Les scientifiques de WHOI vont à de nouvelles profondeurs avec le submersible 'Alvin'
Pendant un instant, l'animal ne ressemble à rien de plus qu'un flou bleuté semblable à une amibe sur le fond marin. Ensuite, un peu comme un gant en latex gonflé. Mais au fur et à mesure que les scientifiques se rapprochent, cela prend forme : d'abord des bras trapus, un œil noir d'encre, une tête bulbeuse avec des nageoires attachantes en forme d'oreille.
Une pieuvre Dumbo - une pieuvre parapluie rare en haute mer connue des scientifiques sous le nom de "grimpoteuthis", souvent appelée "la pieuvre la plus mignonne du monde" en raison de sa petite taille, de sa forme dodue et de ses nageoires "oreille" souples qui rappellent le bébé éléphant volant de Disney, Dumbo.
"C'est incroyable", peut-on entendre dire l'un des scientifiques alors que la pieuvre se précise.
"Oh mon Dieu, c'est tellement cool", commente un deuxième.
"Il est très profond."
Il y a une brève discussion sur la difficulté de centrer la caméra zoomée sur l'animal, reposant sur un fond marin plissé d'ancienne lave en coussin à la montée de Mid-Cayman - une limite de plaque divergente à l'un des points les plus profonds sur le fond de la mer des Caraïbes, près des îles Caïmans.
"Allons-y gentiment et lentement avec ça. Gentil et lent", dit le premier scientifique, sa voix mesurée et calme. "Ok... alignez-le pour le tir."
Sur le fond marin, la pieuvre pâle commence à rougir, sa chair pâle s'assombrissant dans des tons violacés et gris foncé, ses bras commencent à se tendre et à s'enrouler, la peau entre ses tentacules commence à onduler comme les plis des jupes d'une danseuse mexicaine Jalisco au ralenti, laissant entrevoir la première rangée de ventouses en forme de volants en dessous. L'œil rond et sombre semble refléter une certaine méfiance, mais l'animal ne fuit pas - il n'a pas de prédateurs ici, mais il n'est pas habitué à la lumière qui coule sur son corps et au bourdonnement des machines étouffé par le poids de la mer qui s'étend au-dessus de sa tête, sans doute son premier son créé par l'homme.

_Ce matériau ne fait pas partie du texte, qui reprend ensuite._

(** An event belongs to the node that sends: [--node 2] leaves out what node 2 was
    sent, and does not count it as left out. *)
Example deliveries_are_not_shown :
  timeline true (Some 2) 400 [mkTraceEntry 5 0 (EvDeliver 1 2 7 10); mkTraceEntry 6 1 (EvPartition 1 2 false)] = ([], 0%nat).
Proof. reflexivity. Qed.

(** The artifact keeps the last three hundred entries, in order. *)
Lemma trace_tail_drops trace : trace_tail trace = drop (length trace - 300) trace.
Proof. unfold trace_tail. rewrite firstn_rev, rev_involutive. done. Qed.

(** ** The command that reproduces a failure *)

(** The flags of a line, and what they set. *)
Definition reproduce_flags (w : World) : list (string * string) :=
  [("policy", w_policy w); ("servers", dec (w_servers w)); ("clients", dec (w_clients w)); ("keys", dec (w_keys w));
   ("secs", dec (w_secs w))]%string.

Lemma reproduce_run_flags seed w :
  reproduce_run seed w = ("chronoscope replay --seed " ++ hex18 seed
    ++ fold_right (fun f s => flag f.1 f.2 ++ s) "" (reproduce_flags w))%string.
Proof. unfold reproduce_run. simpl. by rewrite append_nil_r. Qed.

Definition number (limit : Z) (s : string) : option Z := to_option (from_str_radix limit 10 s).
(** The code of a sequence is the code of its first part, or of what
    follows when that returns. *)
Lemma exitCode_bind {A B} (m : M W A) (k : A -> M W B) w :
  exitCode (bind m k w).1
  = match (m w).1 with
    | Ret a => exitCode (k a (m w).2).1
    | Exit code => Some code
    | Panic _ => None
    end.
Proof. unfold bind. by destruct (m w) as [[a| |] w']. Qed.

End NoExit.

#[export] Hint Resolve noExit_ret noExit_get noExit_gets noExit_modify noExit_panic : go.

Ltac noExit_step :=
  first
    [ solve [eauto with go]
    | apply noExit_bind; [|intros ?]
    | apply noExit_forM; intros ?
    | apply noExit_collectM; intros ?
    | case_match
    | case_decide ].
Ltac noExit_tac := repeat noExit_step.

(** ** Checking a range of integers by computation *)

(** [f] holds of the [p] integers from [a] on; the range is halved at
    each step, so that a large range is checked without a list of it. *)
Fixpoint forallRange (f : Z -> bool) (a : Z) (p : positive) : bool :=
  match p with
  | xH => f a
  | xO q => forallRange f a q && forallRange f (a + Z.pos q) q
  | xI q => f a && forallRange f (a + 1) q && forallRange f (a + 1 + Z.pos q) q
  end.

Lemma forallRange_spec (f : Z -> bool) (p : positive) (a : Z) :
  forallRange f a p = true ->
  forall x : Z, (a <= x < a + Z.pos p)%Z -> f x = true.
Proof.
  revert a; induction p as [q IH|q IH|]; intros a; cbn [forallRange].
  - intros [[Ha H1]%andb_prop H2]%andb_prop x Hx.
    destruct (decide (x = a)) as [->|]; [done|].
    destruct (decide (x < a + 1 + Z.pos q)%Z); [apply (IH _ H1)|apply (IH _ H2)]; lia.
  - intros [H1 H2]%andb_prop x Hx.
    destruct (decide (x < a + Z.pos q)%Z); [apply (IH _ H1)|apply (IH _ H2)]; lia.
  - intros Ha x Hx. by replace x with a by lia.
Qed.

"Je reçois une vidéo géniale en ce moment", annonce le deuxième scientifique, sa voix basse mais contenant à peine l'excitation.
Ce n'était qu'une des conversations qui ont eu lieu il y a quelques semaines à peine alors que des scientifiques de la Woods Hole Oceanographic Institution, rejoints par des collègues scientifiques d'autres institutions, dirigeaient le submersible occupé par l'homme récemment amélioré, Alvin, à travers le proverbial gantelet à la Mid-Cayman Rise et la fosse de Porto Rico.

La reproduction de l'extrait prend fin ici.